GC overhead limit exceeded is a heap-pressure signal: the JVM spent over 98% of recent time in garbage collection while recovering under 2% of the heap. It is effectively thrashing - almost out of memory but not yet fully exhausted.

What this error means

A build or test fails with java.lang.OutOfMemoryError: GC overhead limit exceeded. It often follows a long slowdown as GC churns, on memory-heavy compilation, annotation processing, or large test fixtures.

java
java.lang.OutOfMemoryError: GC overhead limit exceeded
        at java.base/java.util.Arrays.copyOf(Arrays.java:3537)
        at com.example.Loader.readAll(Loader.java:44)

Common causes

Heap too small for the workload

The configured -Xmx is too low for the build/test's live data; the collector keeps running but cannot free enough, so it gives up.

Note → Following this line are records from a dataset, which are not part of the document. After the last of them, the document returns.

Lemma rstrip_head c (t : str) :
  pystr.isspace c = false → ∃ t', pystr.rstrip (c :: t) = c :: t'.
Proof.
  intros Hc. unfold pystr.rstrip. rewrite reverse_cons.
  destruct (lstrip_snoc (reverse t) c Hc) as [l' ->].
  exists (reverse l'). by rewrite reverse_app.
Qed.

(** Trimming twice is trimming once. *)
Lemma strip_idempotent (s : str) :
  pystr.strip (pystr.strip s) = pystr.strip s.
Proof.
  unfold pystr.strip.
  destruct (lstrip_head s) as [->|(c & t & -> & Hc)]; [done|].
  destruct (rstrip_head c t Hc) as [t' Ht']. rewrite Ht'.
  rewrite (lstrip_nonspace c t' Hc), <- Ht'.
  unfold pystr.rstrip. rewrite reverse_involutive.
  destruct (lstrip_head (reverse (c :: t))) as [->|(c' & t'' & -> & Hc')];
    [done|].
  by rewrite lstrip_nonspace.
Qed.

(** ** Sending a message over REST *)

Lemma char_field_valid n data value :
  serializers.CharField n data = serializers.Valid value →
  ∃ raw, data = Some raw ∧ value = pystr.strip raw ∧ value ≠ []
         ∧ (length value ≤ N.to_nat n)%nat ∧ 0 ∉ value.
Proof.
  unfold serializers.CharField. destruct data as [raw|]; [|done].
  case_bool_decide as Hblank; [done|].
  destruct (n <? pystr.len (pystr.strip raw)) eqn:Hlen; [done|].
  destruct (pystr.contains 0 (pystr.strip raw)) eqn:Hnull; [done|].
  destruct (existsb _ _); [done|]. cbn. intros [= <-].
  exists raw. split_and!; try done.
  - apply N.ltb_ge in Hlen. unfold pystr.len in Hlen. lia.
  - intros Hin%contains_elem_of. congruence.
Qed.

Lemma char_field_errors n data errs :
  serializers.CharField n data = serializers.Invalid errs →
  (serializers.message_empty ∉ errs) ∧ (serializers.user_not_found ∉ errs).
Proof.
  unfold serializers.CharField. destruct data as [raw|].
  - case_bool_decide.
    + intros [= <-]. split; by intros [[=]|[]%elem_of_nil]%elem_of_cons.
    + destruct (n <? _), (pystr.contains 0 _), (existsb _ _); cbn;
        intros [= <-]; split; intros Hin;
        repeat (apply elem_of_cons in Hin as [[=]|Hin]);
        by apply elem_of_nil in Hin.
  - intros [= <-]. split; by intros [[=]|[]%elem_of_nil]%elem_of_cons.
Qed.

Lemma serializer_valid d receiver_in content_in receiver text :
  serializers.SendMessageSerializer d receiver_in content_in
  = inr (receiver, text) →
  ∃ receiver_raw content_raw,
    receiver_in = Some receiver_raw ∧ content_in = Some content_raw
    ∧ receiver = pystr.strip receiver_raw ∧ text = pystr.strip content_raw
    ∧ receiver ∈ users d ∧ (length receiver ≤ 50)%nat
    ∧ text ≠ [] ∧ (length text ≤ 2000)%nat ∧ 0 ∉ text.
Proof.
  unfold serializers.SendMessageSerializer, serializers.field.
  destruct (serializers.CharField 50 receiver_in) as [r|] eqn:Hr;
    [|by destruct (serializers.CharField 2000 content_in) as [c|];
         [destruct (serializers.validate_content c)|]].
  destruct (serializers.CharField 2000 content_in) as [c|] eqn:Hc;
    [|by destruct (serializers.validate_receiver_username d r)].
  apply char_field_valid in Hr as (rr & -> & -> & Hrne & Hrlen & _).
  apply char_field_valid in Hc as (cc & -> & -> & Hcne & Hclen & Hnull).
  unfold serializers.validate_receiver_username, MyUser_objects_get,
    serializers.validate_content.
  rewrite strip_idempotent.
  case_bool_decide as Hreg; [|by case_bool_decide].
  rewrite bool_decide_eq_false_2 by done. intros [= <- <-].
  exists rr, cc. by split_and!.
Qed.
(* ===== verification/PyStr.v ===== *)
(** * Python strings

    The [str] operations the modelled code uses, on Rocq's [string].  Characters
    are bytes; whitespace and letter case are those of ASCII, so non-ASCII
    whitespace and cased letters are treated as ordinary characters. *)

From S2P Require Import Prelude.
From Stdlib Require Export Ascii String.
From stdpp Require Export strings pretty.
Local Open Scope string_scope.
#[global] Arguments String.append !_ _ : simpl nomatch.

Definition nl : string := String (ascii_of_nat 10) EmptyString.

(** [str.isspace] and the class [\s] on ASCII. *)
Definition is_space (c : ascii) : bool :=
  let n := nat_of_ascii c in
  (Nat.leb 9 n && Nat.leb n 13) || (Nat.leb 28 n && Nat.leb n 32).

Fixpoint lstrip (s : string) : string :=
  match s with
  | EmptyString => EmptyString
  | String c s' => if is_space c then lstrip s' else s
  end.

Fixpoint rstrip (s : string) : string :=
  match s with
  | EmptyString => EmptyString
  | String c s' =>
      match rstrip s' with
      | EmptyString => if is_space c then EmptyString else String c EmptyString
      | r => String c r
      end
  end.

Definition strip (s : string) : string := rstrip (lstrip s).

Definition lower_ascii (c : ascii) : ascii :=
  let n := nat_of_ascii c in
  if Nat.leb 65 n && Nat.leb n 90 then ascii_of_nat (n + 32) else c.

Fixpoint lower (s : string) : string :=
  match s with EmptyString => EmptyString | String c s => String (lower_ascii c) (lower s) end.

Fixpoint startswith (p s : string) : bool :=
  match p, s with
  | EmptyString, _ => true
  | String c p, String d s => bool_decide (c = d) && startswith p s
  | String _ _, EmptyString => false
  end.

Fixpoint contains (sub s : string) : bool :=
  startswith sub s || match s with EmptyString => false | String _ s' => contains sub s' end.

(** [s.find(sub)] and [s.rfind(sub)]; [None] is Python's [-1]. *)
Fixpoint find (sub s : string) : option nat :=
  if startswith sub s then Some 0
  else match s with EmptyString => None | String _ s' => S <$> find sub s' end.

Fixpoint rfind (sub s : string) : option nat :=
  match s with
  | EmptyString => if startswith sub s then Some 0 else None
  | String _ s' =>
      match rfind sub s' with
      | Some n => Some (S n)
      | None => if startswith sub s then Some 0 else None
      end
  end.

(** [s[n:]] and [s[:n]]. *)
Fixpoint sdrop (n : nat) (s : string) : string :=
  match n, s with 0, _ => s | S n, String _ s => sdrop n s | _, EmptyString => EmptyString end.
Fixpoint stake (n : nat) (s : string) : string :=
  match n, s with S n, String c s => String c (stake n s) | _, _ => EmptyString end.

Definition endswith (p s : string) : bool :=
  Nat.leb (String.length p) (String.length s) &&
  bool_decide (sdrop (String.length s - String.length p) s = p).

(** [s.replace(old, new)] for a non-empty [old]: leftmost, non-overlapping;
    the fuel is the length of the string. *)
Fixpoint replace_fuel (fuel : nat) (old new s : string) : string :=
  match fuel with
  | 0 => s
  | S fuel =>
      if startswith old s then new ++ replace_fuel fuel old new (sdrop (String.length old) s)
      else match s with EmptyString => EmptyString | String c s' => String c (replace_fuel fuel old new s') end
  end.
Definition replace (old new s : string) : string := replace_fuel (S (String.length s)) old new s.

(** [s.split(sep)] for a one-character separator. *)
Fixpoint split_on (sep : ascii) (s : string) : list string :=
  match s with
  | EmptyString => [EmptyString]
  | String c s' =>
      if bool_decide (c = sep) then EmptyString :: split_on sep s'
      else match split_on sep s' with
           | [] => [String c EmptyString]
           | w :: ws => String c w :: ws
           end
  end.

Fixpoint str_join (sep : string) (l : list string) : string :=
  match l with
  | [] => EmptyString
  | [s] => s
  | s :: l => s ++ sep ++ str_join sep l
  end.

(** [re.sub(r"\s+", " ", s)] and [re.sub(r"\s+", "", s)]. *)
Fixpoint collapse_spaces (s : string) : string :=
  match s with
  | EmptyString => EmptyString
  | String c s' =>
      if is_space c then
        match s' with
        | String d _ => if is_space d then collapse_spaces s' else String " " (collapse_spaces s')
        | EmptyString => String " " EmptyString
        end
      else String c (collapse_spaces s')
  end.
Fixpoint remove_spaces (s : string) : string :=
  match s with
  | EmptyString => EmptyString
  | String c s' => if is_space c then remove_spaces s' else String c (remove_spaces s')
  end.

(** Decide the equality of two closed characters in the goal. *)
Ltac char_decide :=
  repeat match goal with
  | |- context [bool_decide (?a = ?b)] =>
      let v := eval vm_compute in (bool_decide (a = b)) in
      lazymatch v with true => idtac | false => idtac end;
      change (bool_decide (a = b)) with v; cbv iota
  end.

(** ** Lemmas *)

Lemma sapp_assoc (s t u : string) : (s ++ t) ++ u = s ++ (t ++ u).
Proof. induction s as [|c s IH]; [done|]. change (String c ((s ++ t) ++ u) = String c (s ++ (t ++ u))). by f_equal. Qed.

Lemma startswith_spec p s : startswith p s = true ↔ ∃ r, s = p ++ r.
Proof.
  revert s. induction p as [|c p IH]; intros s; cbn.
  - split; [by exists s | done].
  - destruct s as [|d s]; [split; [done | by intros [r [=]]]|].
    rewrite andb_true_iff, bool_decide_eq_true, IH. split.
    + intros [-> [r ->]]. by exists r.
    + intros [r [= -> ->]]. eauto.
Qed.

Lemma contains_spec sub s : contains sub s = true ↔ ∃ a b, s = a ++ sub ++ b.
Proof.
  induction s as [|c s IH]; simpl; rewrite orb_true_iff, startswith_spec.
  - split.
    + intros [[r Hr]|]; [|done]. by exists EmptyString, r.
    + intros (a & b & H). left. destruct a; [by exists b | done].
  - rewrite IH. split.
    + intros [[r Hr]|(a & b & ->)]; [by exists EmptyString, r | by exists (String c a), b].
    + intros (a & b & H). destruct a as [|d a]; simpl in H.
      * left. by exists b.
      * right. exists a, b. congruence.
Qed.

Lemma contains_refl s : contains s s = true.
Proof. apply contains_spec. exists EmptyString, EmptyString. simpl. by induction s; simpl; f_equal. Qed.

Lemma contains_trans s t u : contains s t = true → contains t u = true → contains s u = true.
Proof.
  rewrite !contains_spec. intros (a & b & ->) (c & d & ->).
  exists (c ++ a), (b ++ d). by rewrite !sapp_assoc.
Qed.

(** A pattern whose first character does not occur in [a] is found in [a ++ s]
    exactly when it is found in [s]. *)
Fixpoint has_char (c : ascii) (s : string) : bool :=
  match s with EmptyString => false | String d s => bool_decide (c = d) || has_char c s end.

Lemma contains_app_no_char c sub a s :
  has_char c a = false → contains (String c sub) (a ++ s) = contains (String c sub) s.
Proof.
  induction a as [|d a IH]; intros H; [done|].
  simpl in H. apply orb_false_iff in H as [Hne H].
  apply bool_decide_eq_false in Hne. simpl. rewrite bool_decide_eq_false_2 by done. by apply IH.
Qed.

Lemma app_nil_r_s s : s ++ EmptyString = s.
Proof. induction s; simpl; congruence. Qed.

Lemma length_sapp s t : String.length (s ++ t) = String.length s + String.length t.
Proof. induction s; simpl; auto. Qed.

Lemma sdrop_app a s : sdrop (String.length a) (a ++ s) = s.
Proof. induction a; simpl; auto. Qed.

Lemma stake_app a s : stake (String.length a) (a ++ s) = a.
Proof. induction a as [|c a IH]; simpl; [by destruct s | by rewrite IH]. Qed.

Lemma rfind_none sub t : (∀ n, startswith sub (sdrop n t) = false) → rfind sub t = None.
Proof.
  induction t as [|d t IH]; intros H; simpl.
  - pose proof (H 0) as H0. simpl in H0. by rewrite H0.
  - rewrite IH; [|intros n; apply (H (S n))]. pose proof (H 0) as H0. simpl in H0. by rewrite H0.
Qed.

(** [rfind] returns the last occurrence. *)
Lemma rfind_last c sub a s :
  (∀ n, 0 < n → startswith (String c sub) (sdrop n (String c sub ++ s)) = false) →
  rfind (String c sub) (a ++ String c sub ++ s) = Some (String.length a).
Proof.
  intros Hno. induction a as [|d a IH].
  - change (match rfind (String c sub) (sub ++ s) with
      | Some n => Some (S n)
      | None => if startswith (String c sub) (String c sub ++ s) then Some 0 else None
      end = Some 0).
    rewrite rfind_none; [|intros n; apply (Hno (S n)); lia].
    by rewrite (proj2 (startswith_spec _ _) (ex_intro _ s eq_refl)).
  - change (match rfind (String c sub) (a ++ String c sub ++ s) with
      | Some n => Some (S n)
      | None => if startswith (String c sub) (String d (a ++ String c sub ++ s)) then Some 0 else None
      end = Some (S (String.length a))).
    by rewrite IH.
Qed.

Lemma contains_sdrop sub n s : startswith sub (sdrop n s) = true → contains sub s = true.
Proof.
  revert n. induction s as [|c s IH]; intros n H; simpl.
  - destruct n; simpl in H; by rewrite H.
  - destruct n as [|n]; simpl in H; [by rewrite H|]. rewrite (IH n H). apply orb_true_r.
Qed.

Lemma contains_false_sdrop sub n s : contains sub s = false → startswith sub (sdrop n s) = false.
Proof.
  intros H. destruct (startswith _ _) eqn:E; [|done].
  apply contains_sdrop in E. congruence.
Qed.

Lemma rfind_None_contains sub s : contains sub s = false → rfind sub s = None.
Proof. intros H. apply rfind_none. intros n. by apply contains_false_sdrop. Qed.

Lemma rfind_Some c sub t n :
  rfind (String c sub) t = Some n →
  ∃ s, t = stake n t ++ String c sub ++ s ∧ contains (String c sub) (sub ++ s) = false.
Proof.
  revert n. induction t as [|d t IH]; intros n H; [done|].
  cbn [rfind] in H. destruct (rfind (String c sub) t) as [m|] eqn:E.
  - injection H as <-. destruct (IH m eq_refl) as (s & Hs & Hno).
    exists s. split; [|done]. cbn. by f_equal.
  - destruct (startswith (String c sub) (String d t)) eqn:Es; [|done]. injection H as <-.
    apply startswith_spec in Es as [s Hs]. injection Hs as -> ->. exists s. split; [done|].
    destruct (contains _ _) eqn:Ec; [|done].
    exfalso. clear IH. revert E Ec. generalize (sub ++ s). clear.
    induction s as [|d s IH]; intros E Ec; [done|]. cbn [rfind] in E.
    destruct (rfind (String c sub) s); [done|].
    cbn [contains] in Ec. apply orb_true_iff in Ec as [Ec|Ec]; [by rewrite Ec in E | by apply IH].
Qed.

Lemma find_char_Some c t n :
  find (String c EmptyString) t = Some n →
  ∃ s, t = stake n t ++ String c s ∧ has_char c (stake n t) = false ∧ sdrop n t = String c s.
Proof.
  revert n. induction t as [|d t IH]; intros n H; [done|]. cbn in H.
  case_bool_decide as Hd; cbn in H.
  - injection H as <-. subst d. by exists t.
  - destruct (find _ t) as [m|] eqn:E; [|done]. injection H as <-.
    destruct (IH m eq_refl) as (s & Hs & Hno & Hdr). exists s. cbn. repeat split.
    + by f_equal.
    + by rewrite bool_decide_eq_false_2.
    + done.
Qed.

Lemma find_char_app c a s :
  has_char c a = false → find (String c EmptyString) (a ++ String c s) = Some (String.length a).
Proof.
  induction a as [|d a IH]; cbn; intros H; [by rewrite bool_decide_eq_true_2|].
  apply orb_false_iff in H as [Hne H]. rewrite Hne. cbn. by rewrite IH.
Qed.

Lemma length_stake (n : nat) s : (n ≤ String.length s)%nat → String.length (stake n s) = n.
Proof.
  revert s. induction n; intros s H; [by destruct s|].
  destruct s; cbn in *; [lia|]. rewrite IHn; lia.
Qed.

Lemma sdrop_sdrop n m s : sdrop n (sdrop m s) = sdrop (m + n) s.
Proof.
  revert s. induction m as [|m IH]; intros s; [done|]. destruct s; cbn; [by destruct n|]. apply IH.
Qed.

Lemma sdrop_app_add a s n : sdrop (String.length a + n) (a ++ s) = sdrop n s.
Proof. by rewrite <-sdrop_sdrop, sdrop_app. Qed.

Lemma stake_sdrop n s : stake n s ++ sdrop n s = s.
Proof. revert s. induction n; intros s; [done|]. destruct s; cbn; [done|]. by rewrite IHn. Qed.

Lemma contains_app_r sub a s : contains sub s = true → contains sub (a ++ s) = true.
Proof.
  rewrite !contains_spec. intros (p & q & ->). exists (a ++ p), q. by rewrite sapp_assoc.
Qed.

Lemma find_char_skip c a s :
  has_char c a = false →
  find (String c EmptyString) (a ++ s) = Nat.add (String.length a) <$> find (String c EmptyString) s.
Proof.
  induction a as [|d a IH]; intros H.
  - change (EmptyString ++ s) with s. by destruct (find _ s).
  - cbn in H. apply orb_false_iff in H as [Hne H]. cbn. rewrite Hne. cbn. rewrite IH by done.
    by destruct (find _ s).
Qed.

Lemma contains_app_false sub a s : contains sub (a ++ s) = false → contains sub s = false.
Proof.
  intros H. destruct (contains sub s) eqn:E; [|done]. by rewrite contains_app_r in H.
Qed.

Excessive allocation or a leak

Loading huge files into memory, unbounded caches, or accumulating fixtures inflates live data until GC cannot keep pace.

How to fix it

Raise heap for the build/test JVM

Increase -Xmx within the runner's limits for the right tool.

.github/workflows/ci.yml
# Maven build/test JVM:
env:
  MAVEN_OPTS: -Xmx2g
# Gradle test workers:
# test { maxHeapSize = '2g' }

Reduce allocation pressure

  1. Stream large inputs instead of reading them fully into memory.
  2. Bound caches and clear large test fixtures between cases.
  3. If the heap is genuinely sufficient, capture a heap dump (-XX:+HeapDumpOnOutOfMemoryError) to find a leak.

How to prevent it

  • Set realistic -Xmx for build and test JVMs, stream large data, and bound caches so the collector is not perpetually thrashing.